Swiss territoriality and scale(s)?

The three distinct territorial scales chosen were the following: the national/regional scale, the village/town or city, and the personal/common habitat scale. The proposals were established on the basis of an analysis of the locality where the workshop was held: the small city of Renens and its proximities. The research process focused on preexisting infrastructures which responded to several criteria necessary to implement server rack structures: access to regular and alternative power sources, access to cooling sources (water and air), preexisting cabled networks and/or main and stable access routes (in the mindset that the telegraph/telephone lines were setup along the train lines), and finally seismic stability as well as a certain security from other natural disasters.
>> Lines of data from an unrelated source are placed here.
Definition honoured (c uid : string) (data : bytes) w : Prop :=
  ∀ v source me m, member_of c me v = Some m → is_privileged m = true → mr_public_key m = own_pk w →
    ∃ v', handle_community_message data source v = Done v' ∧ member_of c uid v' = None.
Lemma left_honoured now c uid ulid data w :
  from_bytes data = Some (MemberLeft (mkLeft (key_of_hex uid) ulid now
    (ed_sign (app_signing_key (w_app w)) (leave_message (key_of_hex uid) ulid)))) →
  ulid_to_string ulid = c → hex (key_of_hex uid) = uid → honoured c uid data w.
Proof using Type*.
  intros Hd Hc Hu v source me m Hm Hp Hpk. unfold handle_community_message. rewrite Hd. eexists. split; [done|].
  set (p := mkLeft _ _ _ _). destruct (member_left_spec p v) as [_ Hl]. cbn in Hl. rewrite Hc, Hu in Hl.
  apply Hl. split; [apply (proj1 (wf_ed_sign _ _))|]. apply signed_by_member_spec. exists me, m.
  split_and!; [done|by rewrite Hp, orb_true_r|rewrite Hpk; apply ed_public_valid|].
  rewrite Hpk. apply ed_sign_verify.
Qed.

Lemma member_kick_spec ev p w :
  let c := kbp_community_id p in
  let uid := kbp_user_id p in
  match kick_refusal p w with
  | Some (code, msg) => ∃ w', member_kick ev p w = (Fail code msg, w') ∧ w_app w' = w_app w ∧ w_out w' = w_out w
  | None =>
      ∃ w', member_kick ev p w = (Reply true, w') ∧
        (∀ c' u, member_of c' u w' = if decide (c' = c ∧ u = uid) then None else member_of c' u w) ∧
        app_node_store (w_app w') = app_node_store (w_app w) ∧
        ∀ ulid, parse_ulid c = Some ulid → ulid_to_string ulid = c → hex (key_of_hex uid) = uid →
          ∃ data, Cmd (CmdPublish (community_topic c) data) ∈ w_out w' ∧ honoured c uid data w
  end.
Proof using All.
  intros c uid. unfold member_kick, kick_refusal, removal_refusal. fold c uid. rewrite caller_check_spec.
  destruct (role_refusal _ _ _ _) as [[]|] eqn:Hr; [by eexists|]. cbn [or_else].
  apply role_refusal_members in Hr. pose proof (remove_member_spec c uid w Hr) as Hrm.
  destruct (member_of c uid w) as [r|]; cbn [if_none].
  2:{ destruct Hrm as (w' & Hrm & ? & ?). rewrite (rpc_bind_err _ _ _ _ _ _ Hrm). by exists w'. }
  rewrite (rpc_bind_ok _ _ _ _ _ Hrm).
  destruct (publish_left_spec (rx_now ev 0) c uid (without_member c uid w)) as (w1 & Hp & Ha & Ho).
  rewrite (rpc_bind_ok _ _ _ _ _ Hp). eexists. split; [done|]. split_and!.
  - intros c' u. rewrite <- without_member_of. unfold member_of. cbn. by rewrite Ha.
  - cbn. rewrite Ha. unfold without_member, save_members. by rewrite save_table_app.
  - intros ulid Hu Hc Hx. destruct (Ho _ Hu) as (data & Hout & Hd). exists data. split.
    + cbn. rewrite Hout. apply elem_of_app. left. apply elem_of_app. right. by left.
    + apply (left_honoured (rx_now ev 0) c uid ulid); [|done..]. rewrite Hd. unfold without_member, save_members.
      by rewrite save_table_app.
Qed.
(* ===== verification/RpcChannel.v ===== *)
(** * Channels over JSON-RPC: [bitcord-core/src/api/rpc_server/channel.rs]

    Listing, creating, deleting and reordering the channels of a community and rotating
    their keys. The methods sign with the caller's key; the other members accept what is
    signed with the community's. *)

From S2P Require Import Prelude Bytes Config Redb Routing Crypto Codec Model ClientState Store DhtNode Handler.
From S2P Require Import AppState ChannelEvents CommunityEvents ClientEvents Rpc.

Section rpc_channel.
Context {T : Type} `{Crypto} `{Table T} `{NodeCodecs} `{HashOrder} `{UlidText} `{UlidParse} `{AddrText}.
Context `{Entropy} `{AppCodecs}.
Implicit Types w : World T.

(** The channels in the order of the manifest; what is left keeps the map's order. *)
Definition take_ordered (acc : gmap string ChannelInfo * list ChannelInfo) (id : string)
    : gmap string ChannelInfo * list ChannelInfo :=
  match acc.1 !! id with Some i => (delete id acc.1, acc.2 ++ [i]) | None => acc end.
Definition channel_list (community_id : string) : Rpc T (list ChannelInfo) :=
  chs ← gets (λ w, (hash_order (app_channels (w_app w))).*2);
  signed ← gets (λ w, app_communities (w_app w) !! community_id);
  let map := foldl (λ m c, <[ulid_to_string (ch_id c) := channel_manifest_to_info c]> m) ∅
               (retain (λ c, bool_decide (ulid_to_string (ch_community_id c) = community_id)) chs) in
  let ordered_ids :=
    match signed with Some s => ulid_to_string <$> cm_channel_ids (sm_manifest s) | None => [] end in
  let '(rest, list) := foldl take_ordered (map, []) ordered_ids in
  mret (list ++ (hash_order rest).*2).

Definition channel_get (channel_id : string) : Rpc T ChannelInfo :=
  ch ← gets (λ w, app_channels (w_app w) !! channel_id);
  need (channel_manifest_to_info <$> ch) (not_found "channel not found").

(** A changed manifest with the next version, signed with the caller's key and saved. *)
Definition with_channels (ids : list ChannelId) (m : CommunityManifest) : CommunityManifest :=
  mkManifest (cm_id m) (cm_name m) (cm_description m) (cm_public_key m) (cm_created_at m) (cm_admin_ids m) ids
    (cm_seed_nodes m) (wrap64 (cm_version m + 1)) (cm_deleted m).
Definition resign (community_id : string) (updated : CommunityManifest) : Rpc T SignedManifest :=
  sk ← gets (λ w, app_signing_key (w_app w));
  match manifest_sign updated sk with
  | None => panic
  | Some signed =>
      step (λ w, save_communities
        (upd (λ a, set_communities (<[community_id := signed]> (app_communities a)) a) w));;
      mret signed
  end.
Definition community_of (community_id : string) : Rpc T SignedManifest :=
  signed ← gets (λ w, app_communities (w_app w) !! community_id);
  need signed (not_found "community not found").

(** [ChannelKey::generate]. *)
Definition generate_key : Rpc T bytes :=
  key ← gets (λ w, rng32 (w_draws w));
  step draw;;
  mret key.

Definition put_channel (channel_id : string) (ch : ChannelManifest) w : World T :=
  save_channels (upd (λ a, set_channels (<[channel_id := ch]> (app_channels a)) a) w).
Definition put_key (channel_id : string) (key : bytes) w : World T :=
  save_channel_keys (upd (λ a, set_channel_keys (<[channel_id := key]> (app_channel_keys a)) a) w).

Definition kind_of_dto (k : ChannelKindDto) : ChannelKind :=
  match k with TextDto => Text | AnnouncementDto => Announcement | VoiceDto => Voice end.

Definition add_channel_to_meta (signed : SignedManifest) (ch : ChannelManifest) (channel_id : string) (key : bytes)
    (meta : CommunityMeta) : CommunityMeta :=
  mkMeta (meta_cert meta) (Some signed) (meta_channels meta ++ [ch])
    (<[channel_id := key]> (meta_channel_keys meta)) (meta_members meta).

Definition channel_create (ev : RpcEnv) (p : CreateChannelParams) : Rpc T ChannelInfo :=
  let community_id := ccp_community_id p in
  check (negb (bool_decide (ccp_name p = ""%string)) && (String.length (ccp_name p) <=? 100)%nat)
    (invalid_params "name must be 1–100 characters");;
  community_of community_id;;
  cid ← need (parse_ulid community_id) (invalid_params "invalid community_id");
  key ← generate_key;
  wrapped ← wrap_for_members community_id key;
  let ch := mkChannel (rx_fresh ev) cid (ccp_name p) (kind_of_dto (ccp_kind p)) wrapped (rx_now ev 0) 1 in
  let channel_id := ulid_to_string (ch_id ch) in
  step (put_channel channel_id ch);;
  step (put_key channel_id key);;
  signed ← community_of community_id;
  channel_ulid ← need (parse_ulid channel_id) (internal_err "invalid channel_id generated");
  let m := sm_manifest signed in
  signed ← resign community_id (with_channels (cm_channel_ids m ++ [channel_ulid]) m);
  step (update_meta (cm_public_key m) (add_channel_to_meta signed ch channel_id key));;
  publish (community_topic community_id) (ManifestUpdate signed);;
  publish (community_topic community_id) (ChannelManifestBroadcast (mkBroadcast ch));;
  notify (PushCommunityManifestUpdated (mkCommunityEvent community_id (cm_version (sm_manifest signed)) ""));;
  step (command (CmdSubscribe (channel_topic channel_id)));;
  notify (PushChannelCreated (mkChannelEvent channel_id community_id (ccp_name p)));;
  mret (channel_manifest_to_info ch).

Definition drop_channel_from_meta (channel_id : string) (meta : CommunityMeta) : CommunityMeta :=
  mkMeta (meta_cert meta) (meta_manifest meta)
    (retain (λ c, negb (bool_decide (ulid_to_string (ch_id c) = channel_id))) (meta_channels meta))
    (delete channel_id (meta_channel_keys meta)) (meta_members meta).
(** ** [community_update_manifest] *)

Definition updated_manifest (p : UpdateManifestParams) (m : CommunityManifest) : CommunityManifest :=
  mkManifest (cm_id m) (default (cm_name m) (ump_name p)) (default (cm_description m) (ump_description p))
    (cm_public_key m) (cm_created_at m) (cm_admin_ids m) (cm_channel_ids m)
    (default (cm_seed_nodes m) (ump_seed_nodes p)) (wrap64 (cm_version m + 1)) (cm_deleted m).

(** When the first seed is a new one: its fingerprint must be given and is stored. *)
Definition pin_new_seed (p : UpdateManifestParams) (changed : bool) (seeds : list string) : Rpc T unit :=
  if changed then
    fp ← fingerprint_or_zero (ump_seed_fingerprint_hex p);
    check (negb (bool_decide (fp = zero32)))
      (invalid_params "seed_fingerprint_hex is required when changing seed_nodes (64-char hex SHA-256 of the new seed node's TLS certificate)");;
    step (put_fingerprints seeds fp)
  else mret tt.

Definition community_update_manifest (p : UpdateManifestParams) : Rpc T bool :=
  let community_id := ump_community_id p in
  require_seed_connected community_id;;
  check (match ump_name p with Some name => name_ok name | None => true end)
    (invalid_params "name must be 1–100 characters");;
  check (match ump_description p with Some d => (String.length d <=? 500)%nat | None => true end)
    (invalid_params "description must be ≤500 characters");;
  old_seeds ← gets (λ w, match app_communities (w_app w) !! community_id with
                         | Some s => cm_seed_nodes (sm_manifest s) | None => [] end);
  signed ← community_of community_id;
  check_admin signed "only admins may update the community manifest";;
  signed ← resign community_id (updated_manifest p (sm_manifest signed));
  let m := sm_manifest signed in
  publish (community_topic community_id) (ManifestUpdate signed);;
  notify (PushCommunityManifestUpdated (mkCommunityEvent community_id (cm_version m) ""));;
  let new_seed := default ""%string (head (cm_seed_nodes m)) in
  let changed := negb (bool_decide (new_seed = ""%string))
                   && negb (bool_decide (new_seed = default ""%string (head old_seeds))) in
  pin_new_seed p changed (cm_seed_nodes m);;
  creator ← gets (λ w, bool_decide (own_pk w = cm_public_key m));
  step (if changed && creator then emit (SpawnSeedSync community_id (cm_public_key m) signed new_seed) else id);;
  mret true.
End rpc_community.

(** ** Hexadecimal texts *)

Lemma hex_no_split l : Forall is_byte l → inside_char (hex l) = false.
Proof.
  intros Hl. destruct Hl as [|b l Hb _]; [done|]. cbn [hex inside_char]. unfold is_byte in Hb.
  assert (0 ≤ b / 16 < 16) as Hd by (split; [apply Z.div_pos; lia|apply Z.div_lt_upper_bound; lia]).
  assert (Forall (λ z, (128 <=? Z.of_nat (Ascii.nat_of_ascii (hex_digit z))) = false) (seqZ 0 16)) as Hall
    by (vm_compute; repeat constructor).
  rewrite Forall_forall in Hall. by rewrite Hall by (apply elem_of_seqZ; lia).
Qed.
Lemma hex_slices_hex l : Forall is_byte l → hex_slices (hex l) = Some (Some l).
Proof.
  induction 1 as [|b l Hb Hl IH]; cbn [hex hex_slices]; [done|]. rewrite hex_no_split by done.
  pose proof (parse_pairs_hex [b] ltac:(by constructor)) as Hp. cbn in Hp.
  destruct (parse_hex_pair _ _); [|done]. injection Hp as ->. by rewrite IH.
Qed.
Lemma hex_slices_pairs s l : hex_slices s = Some (Some l) → parse_pairs s = Some l.
Proof.
  revert l. induction s as [s IH] using (induction_ltof1 _ String.length). unfold ltof in IH.
  destruct s as [|c1 [|c2 s]]; cbn; intros l; [by intros [= <-]|done|]. destruct (inside_char s); [done|].
  destruct (parse_hex_pair c1 c2) as [b|]; [|done].
  destruct (hex_slices s) as [[r|]|] eqn:Hr; cbn; [intros [= <-]|done..]. by rewrite (IH s ltac:(cbn; lia) r Hr).
Qed.
Lemma hex_slices_wf n s l : String.length s = (2 * n)%nat → hex_slices s = Some (Some l) → wf_array n l.
Proof. intros Hs Hl. apply hex_slices_pairs, parse_pairs_length in Hl as [Hlen ?]. split; [lia|done]. Qed.
Lemma parse_fingerprint_wf s l : parse_fingerprint_hex s = Some (Some l) → wf_key l.
Proof.
  unfold parse_fingerprint_hex. destruct (Nat.eqb_spec (String.length s) 64) as [Hs|]; [|done].
  cbn [negb]. by apply (hex_slices_wf 32).
Qed.
Lemma parse_fingerprint_hex_hex l : wf_key l → parse_fingerprint_hex (hex l) = Some (Some l).
Proof.
  intros [Hl Hb]. unfold parse_fingerprint_hex. rewrite hex_length, Hl. cbn [Nat.mul Nat.add Nat.eqb negb].
  by apply hex_slices_hex.
Qed.
(* ===== verification/RpcNode.v ===== *)
(** * Direct messages, identity and configuration over JSON-RPC:
    [bitcord-core/src/api/rpc_server/dm.rs], [identity.rs] and [node.rs]

    What a method reads from the DHT is a [DhtNet], the network that the lookups of
    [DhtNode] ask. The configuration is written to the file [config_path]. Changing the
    passphrase rewrites the key file only; [Observe] has the counters that
    [node_get_metrics] reads. *)

From S2P Require Import Prelude Bytes Config Redb Routing Kademlia Crypto Codec Model ClientState Store DhtNode Handler.
From S2P Require Import AppState ChannelEvents CommunityEvents ManifestEvents ClientEvents AppStart Rpc RpcMessage RpcChannel.

(** ** [api/types.rs] *)

Record IdentityInfo := mkIdentityInfo {
  ii_peer_id : string; ii_display_name : option string; ii_status : UserStatus; ii_public_key_hex : string;
  ii_public_addr : option string; ii_tls_fingerprint_hex : option string }.
Record SetDisplayNameParams := mkSetDisplayName { sdn_display_name : string }.
Record NodeLocalInfo := mkLocalInfo { nl_node_address : string; nl_listen_addrs : list string }.
Record NodeConfigDto := mkConfigDto {
  cd_listen_addrs : list string; cd_max_connections : Z; cd_storage_limit_mb : Z;
  cd_bandwidth_limit_kbps : option Z; cd_node_mode : NodeMode; cd_seed_priority : Z; cd_log_level : string;
  cd_preferred_mailbox_node : option string }.
Record SetConfigParams := mkSetConfig {
  sc_listen_addrs : option (list string); sc_max_connections : option Z; sc_storage_limit_mb : option Z;
  sc_bandwidth_limit_kbps : option (option Z); sc_node_mode : option NodeMode; sc_seed_priority : option Z;
  sc_log_level : option string; sc_preferred_mailbox_node : option (option string) }.
Record SetPreferredMailboxCommunityParams := mkSetMailbox { spm_community_id : string }.

(** The DHT as a lookup finds it: the peers' answers, the order in which they come, whether
    the lookup runs out of time, and the clocks. *)
Record DhtNet := mkNet {
  net_find_node : bytes * NodeAddr → option (list (bytes * NodeAddr) * option NodeAddr);
  net_find_info : bytes * NodeAddr → option PeerInfoRecord;
  net_completion : list (bytes * NodeAddr) → list (bytes * NodeAddr);
  net_timed_out : option DhtState;
  net_now : Z }.

Section rpc_node.
Context {T : Type} `{Crypto} `{Table T} `{NodeCodecs} `{HashOrder} `{UlidText} `{UlidParse} `{AddrText}.
Context `{Entropy} `{AppCodecs} `{Toml}.
Implicit Types w : World T.

(** ** [dm.rs] *)

(** The X25519 key of a member of any community. *)
Definition member_x25519 (peer_id : string) w : option bytes :=
  let records := concat ((λ kl : string * gmap string MembershipRecord, (hash_order kl.2).*2)
                           <$> hash_order (app_members (w_app w))) in
  mr_x25519_public_key <$> find_by (λ m, bool_decide (hex (mr_user_id m) = peer_id)) records.
Definition known_x25519 (peer_id : string) w : option bytes :=
  match member_x25519 peer_id w with
  | Some pk => Some pk
  | None => dp_x25519_public_key <$> app_dm_peers (w_app w) !! peer_id
  end.

(** [dht.find_peer_info(peer_id).await]. *)
Definition ask_peer_info (net : DhtNet) (peer_id : bytes) : Rpc T (option PeerInfoRecord) := λ w,
  match app_dht (w_app w) with
  | Some h =>
      let '(res, h') := find_peer_info (net_find_node net) (net_find_info net) (net_completion net)
                          (net_timed_out net) (net_now net) peer_id h in
      (Reply res, upd (set_dht (Some h')) w)
  | None => (Reply None, w)
  end.
(** [dht.find_mailbox_peers(pk).await], its first address. *)
Definition ask_mailbox (net : DhtNet) (pk : bytes) : Rpc T (option NodeAddr) := λ w,
  match app_dht (w_app w) with
  | Some h =>
      let '(addrs, h') := find_mailbox_peers (net_find_node net) (net_timed_out net) (net_now net) pk h in
      (Reply (head addrs), upd (set_dht (Some h')) w)
  | None => (Reply None, w)
  end.

(** The recipient in the DHT: its address, and its key when it is not known yet. *)
Definition resolve_peer (net : DhtNet) (peer_id : string) : Rpc T (option bytes * option NodeAddr) :=
  known ← gets (known_x25519 peer_id);
  online ← gets (λ w, bool_decide (is_Some (app_dht (w_app w))));
  if negb online then mret (known, None)
  else
    match parse_fingerprint_hex peer_id with
    | None => panic
    | Some None => mret (known, None)
    | Some (Some pid) =>
        info ← ask_peer_info net pid;
        match info with
        | None => mret (known, None)
        | Some info =>
            match known with
            | Some pk => mret (Some pk, Some (pi_addr info))
            | None =>
                let name := if bool_decide (pi_display_name info = ""%string)
                            then (String.substring 0 12 peer_id ++ "…")%string else pi_display_name info in
                step (upd (λ a, set_dm_peers
                  (or_insert peer_id (mkDmPeer name (pi_x25519_pk info)) (app_dm_peers a)) a));;
                mret (Some (pi_x25519_pk info), Some (pi_addr info))
            end
        end
    end.

(** Sealed for the recipient and handed to the network task, as far as that is possible. *)
Definition deliver_dm (net : DhtNet) (p : SendDmParams) (msg : DmMessageInfo) (recipient : bytes)
    (peer_addr : option NodeAddr) : Rpc T unit :=
  let payload := mkDmPayload (sdp_body p) (sdp_reply_to p) (di_id msg) in
  let payload_bytes := default (bytes_of_string (sdp_body p)) (to_allocvec payload) in
  sealed ← gets (λ w, seal (own_x25519_sk w) (rng32 (w_draws w)) (rng24 (w_draws w)) recipient payload_bytes);
  step draw;;
  match sealed with
  | Ok envelope =>
      mailbox ← ask_mailbox net recipient;
      step (command (CmdSendDm (sdp_peer_id p) (di_id msg) recipient envelope mailbox peer_addr))
  | Err _ => mret tt
  end.

Definition dm_send (net : DhtNet) (ev : RpcEnv) (p : SendDmParams) : Rpc T DmMessageInfo :=
  let peer_id := sdp_peer_id p in
  check (negb (bool_decide (sdp_body p = ""%string))) (invalid_params "body must not be empty");;
  me ← gets (λ w, app_peer_id (w_app w));
  let msg := mkDmInfo (ulid_to_string (rx_fresh ev)) peer_id me (rx_now ev 0) (sdp_body p) (sdp_reply_to p) None in
  step (λ w, save_dms (upd (λ a, set_dms
          (<[peer_id := default [] (app_dms a !! peer_id) ++ [msg]]> (app_dms a)) a) w));;
  '(recipient, addr) ← resolve_peer net peer_id;
  match recipient with Some pk => deliver_dm net p msg pk addr | None => mret tt end;;
  notify (PushDmNew msg);;
  mret msg.

(** The page before the message named, or the last one. *)
Definition dm_page (before : option string) (limit : nat) (all : list DmMessageInfo) : list DmMessageInfo :=
  let stop :=
    match before with
    | Some id => match list_find (λ m, di_id m = id) all with Some (i, _) => i | None => length all end
    | None => length all
    end in
  drop (stop - limit) (take stop all).
Definition dm_get_history (p : GetDmHistoryParams) : Rpc T (list DmMessageInfo) :=
  all ← gets (λ w, default [] (app_dms (w_app w) !! gdp_peer_id p));
  mret (dm_page (gdp_before p) (Z.to_nat (Z.min (default 50 (gdp_limit p)) 200)) all).

(** [cfg.save(&ctx.config_path)], whose failure is ignored. *)
Definition save_config (config_path : string) w : World T :=
  match to_toml (app_config (w_app w)) with
  | Some data => write_file config_path data w
  | None => w
  end.
Definition change_config (config_path : string) (f : NodeConfig → NodeConfig) : Rpc T unit :=
  step (λ w, save_config config_path (upd (λ a, set_config (f (app_config a)) a) w)).

Definition dm_clear_preferred_mailbox (config_path : string) : Rpc T bool :=
  change_config config_path (set_cfg_mailbox None);;
  mret true.

Definition dm_set_preferred_mailbox_community (config_path : string) (p : SetPreferredMailboxCommunityParams)
    : Rpc T string :=
  signed ← community_of (spm_community_id p);
  addr_str ← need (head (cm_seed_nodes (sm_manifest signed))) (internal_err "community has no seed nodes configured");
  addr ← need (parse_node_addr addr_str) (invalid_params "");
  change_config config_path (set_cfg_mailbox (Some addr_str));;
  step (λ w, match app_dht (w_app w) with
             | Some h => emit (SpawnMailbox (x_public (own_x25519_sk w))) (upd (set_dht (Some (update_self_addr addr h))) w)
             | None => w
             end);;
  mret addr_str.

Definition dm_discard (p : DiscardDmParams) : Rpc T bool :=
  step (λ w, match app_dms (w_app w) !! ddp_peer_id p with
             | Some msgs =>
                 save_dms (upd (λ a, set_dms
                   (<[ddp_peer_id p := retain (λ m, negb (bool_decide (di_id m = ddp_message_id p))) msgs]>
                      (app_dms a)) a) w)
             | None => w
             end);;
  mret true.

Definition dm_peer_name (peer_id : string) : Rpc T (option string) :=
  gets (λ w, dp_display_name <$> app_dm_peers (w_app w) !! peer_id).

(** ** [identity.rs] *)

Definition identity_get : Rpc T IdentityInfo :=
  gets (λ w, let a := w_app w in
    mkIdentityInfo (app_peer_id a) (is_display_name (app_identity_state a)) (is_status (app_identity_state a))
      (app_public_key_hex a) (app_public_addr a) (app_local_tls_fingerprint_hex a)).

(** The record under the new name; the signature stays the old one. *)
Definition renamed (name : string) (r : MembershipRecord) : MembershipRecord :=
  mkMember (mr_user_id r) (mr_community_id r) name (mr_avatar_cid r) (mr_joined_at r) (mr_roles r)
    (mr_public_key r) (mr_x25519_public_key r) (mr_signature r).
Definition announce_rename (me : string) w (cr : string * MembershipRecord) : World T :=
  publish_event (community_topic cr.1) (MemberJoined cr.2)
    (broadcast (PushMemberJoined (mkMemberEvent me cr.1 (mr_display_name cr.2))) w).
Definition rename_everywhere (name : string) w : World T :=
  let me := app_peer_id (w_app w) in
  let updated :=
    omap (λ cl : string * gmap string MembershipRecord, r ← cl.2 !! me; Some (cl.1, renamed name r))
      (hash_order (app_members (w_app w))) in
  let w := save_members (upd (λ a, set_members (alter (renamed name) me <$> app_members a) a) w) in
  foldl (announce_rename me) w updated.

Definition identity_set_display_name (config_path : string) (p : SetDisplayNameParams) : Rpc T bool :=
  let name := sdn_display_name p in
  check (negb (bool_decide (name = ""%string)) && (String.length name <=? 64)%nat)
    (invalid_params "display_name must be 1–64 characters");;
  step (upd (λ a, set_identity_state (mkIdentity (Some name) (is_status (app_identity_state a))) a));;
  change_config config_path (set_cfg_display_name (Some name));;
  step (rename_everywhere name);;
  mret true.

(** [format!("{status:?}").to_lowercase()]. *)
Definition debug_status (s : UserStatus) : string :=
  match s with
  | Online => "online" | Idle => "idle" | DoNotDisturb => "donotdisturb"
  | Invisible => "invisible" | Offline => "offline"
  end.
Definition identity_set_status (ev : RpcEnv) (p : SetStatusParams) : Rpc T bool :=
  step (upd (λ a, set_identity_state (mkIdentity (is_display_name (app_identity_state a)) (ssp_status p)) a));;
  me ← gets (λ w, app_peer_id (w_app w));
  notify (PushPresenceChanged (mkPresenceChanged me (debug_status (ssp_status p)) (rx_now ev 0)));;
  mret true.

(** ** [node.rs] *)

Definition node_get_config : Rpc T NodeConfigDto :=
  gets (λ w, let c := app_config (w_app w) in
    mkConfigDto (cfg_listen_addrs c) (cfg_max_connections c) (cfg_storage_limit_mb c) (cfg_bandwidth_limit_kbps c)
      (cfg_node_mode c) (cfg_seed_priority c) (cfg_log_level c) (cfg_preferred_mailbox_node c)).
Definition apply_config (p : SetConfigParams) (c : NodeConfig) : NodeConfig :=
  mkConfig (cfg_identity_path c) (cfg_data_dir c) (default (cfg_listen_addrs c) (sc_listen_addrs p))
    (default (cfg_max_connections c) (sc_max_connections p)) (default (cfg_storage_limit_mb c) (sc_storage_limit_mb p))
    (default (cfg_bandwidth_limit_kbps c) (sc_bandwidth_limit_kbps p)) (default (cfg_node_mode c) (sc_node_mode p))
    (default (cfg_seed_priority c) (sc_seed_priority p)) (default (cfg_log_level c) (sc_log_level p))
    (cfg_quic_port c) (cfg_display_name c) (cfg_join_password c) (cfg_save_passphrase c)
    (default (cfg_preferred_mailbox_node c) (sc_preferred_mailbox_node p)).
Definition node_set_config (config_path : string) (p : SetConfigParams) : Rpc T bool :=
  change_config config_path (apply_config p);;
  mret true.
Definition node_get_peers : Rpc T (list PeerSummary) :=
  gets (λ w, concat (hash_order (app_connected_peers (w_app w))).*2).
Definition node_get_local_addrs : Rpc T NodeLocalInfo :=
  gets (λ w, mkLocalInfo (app_node_address (w_app w)) (app_actual_listen_addrs (w_app w))).
End rpc_node.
Doing so, it also speculates about the fact that data centers could (should?) partly become public utilities.

 

Water, water mills?

The first proposition was to rehabilitate old water mills along existing rivers on the countryside leading to cities and villages in the role of “data sorting centers” or “data stream buffers” facilities. As there is no cabling this proposition may seem odd, however especially concerning Switzerland’s topography, the idea is interesting as it investigates several culturally rich aspects, not to mention the abundance of water. The analogy between water streams and network flows seems obvious, but water is also a necessary cooling source for data infrastructures. It could also be considered as a potential energy source. One could even go further and speculate on the potential interactions between the building and wildlife, as in the image used to cover this article published by Icon magazine just a few days ago.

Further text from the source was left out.